Our organization has been a double-edged sword for American soccer. The ability to organize has created teams, clubs and leagues. It has created from nothing soccer complexes that dot the land and in some cases are of quite high quality.
The organization has provided for coaching and referee education that is very good. The game has grown tremendously over the last 35 years on the backs of volunteers for the most part.
But the organization has a down side too. We adults meddle too much in the kids' soccer world. We plan everything! From uniforms for U6 players to select teams at U10, the adults are too involved. The kids don't know how to organize a pickup game because we have never let them.
OK, so good organization is an American trait. But what might be driving the compulsion to infiltrate adult organization into child's play?

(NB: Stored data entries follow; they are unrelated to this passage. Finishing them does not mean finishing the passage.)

(** * googlephotos2nextcloud: the resolution-and-upload pipeline

    A shallow embedding of [src/src/googlephotos2nextcloud.go], the variant
    of the pipeline with retries, EXIF fallback and directory provisioning,
    together with the properties of its timestamp resolution, path index,
    directory provisioning and upload scheduling.

    Conventions of the embedding:
    - Go strings are byte strings and are modelled by [string]; Go [int] and
      [int64] values by [Z] (the counters stay far from the 64-bit bounds).
    - The global [myMap] is a [gmap string string] that the functions take
      and return; the two global counters are fields of a state record.
    - The file system and the remote server are parameters: what a walk
      visits, what reading a file gives, what the server answers. The file
      system is the same throughout a run; the server is a state machine.
      [json.Unmarshal] and [metadata.Parse] are not modelled: reading a
      file gives the value they leave behind.
    - Of the output, the network phases keep a trace: requests, responses,
      logged retries, sleeps and log lines. The resolution phases print
      only, and their prints are left out.
    - The goroutines of [uploadMediaFilesToNextcloud] are modelled by an
      interleaving of steps, one statement group of one goroutine at a
      time, with channels as queues and wait groups as counters. *)

From Stdlib Require Import ZArith Ascii String List Lia Bool.
From stdpp Require Import base option list strings gmap fin_maps.

Local Open Scope string_scope.
Local Open Scope Z_scope.

(** ** Go's [strings] package (the functions the program calls) *)

Module GoStrings.

(** [strings.HasPrefix]. *)
Fixpoint HasPrefix (s p : string) : bool :=
  match p, s with
  | EmptyString, _ => true
  | String _ _, EmptyString => false
  | String b p', String a s' => if Ascii.eqb a b then HasPrefix s' p' else false
  end.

As a sports nation we suffer from the "too much too soon" syndrome. Many adults involved in youth soccer want so badly to achieve success (superficially measured by the won/loss record and number of trophies collected) that they are bound to treat children as miniature adults. Unfortunately it is the adults who lack the patience to let the game grow within the child at its own pace.
In the National Youth License coaching course of the National Coaching Schools the idea of street soccer is presented. This is a way for the club to begin to give the game back to its rightful owners, the players.
The club provides the fields and supervision for safety (but no coaching) to let the kids show up and play pick up games. Granted it's not as spontaneous as a neighborhood game, but it does provide a chance to play without referees, without coaches and without spectators.
This means the kids are free to learn how to organize themselves, solve disputes, become leaders, rule their own game, experiment with new skills, make new friends and play without the burden of results.
If the club wants to provide an even better fun-filled learning environment, then put out different types of balls to use in some of the games, encourage the kids to set up fields of different sizes, allow mixed age groups to play together and even co-ed games.
The kids have a lot they can learn from each other. After all, players learning from players has produced Michele Akers, Pele, Johan Cruyff and many other world-class players. That same unencumbered environment has produced the multitudes who support the game.
When we adults give the game back to the players, in some small measure we are most likely to keep more players in the game for all of their lives and then the odds improve for the USA to produce its share of world class players.
Youth soccer now lives in the culture it created over the last 30 years. Will we evolve?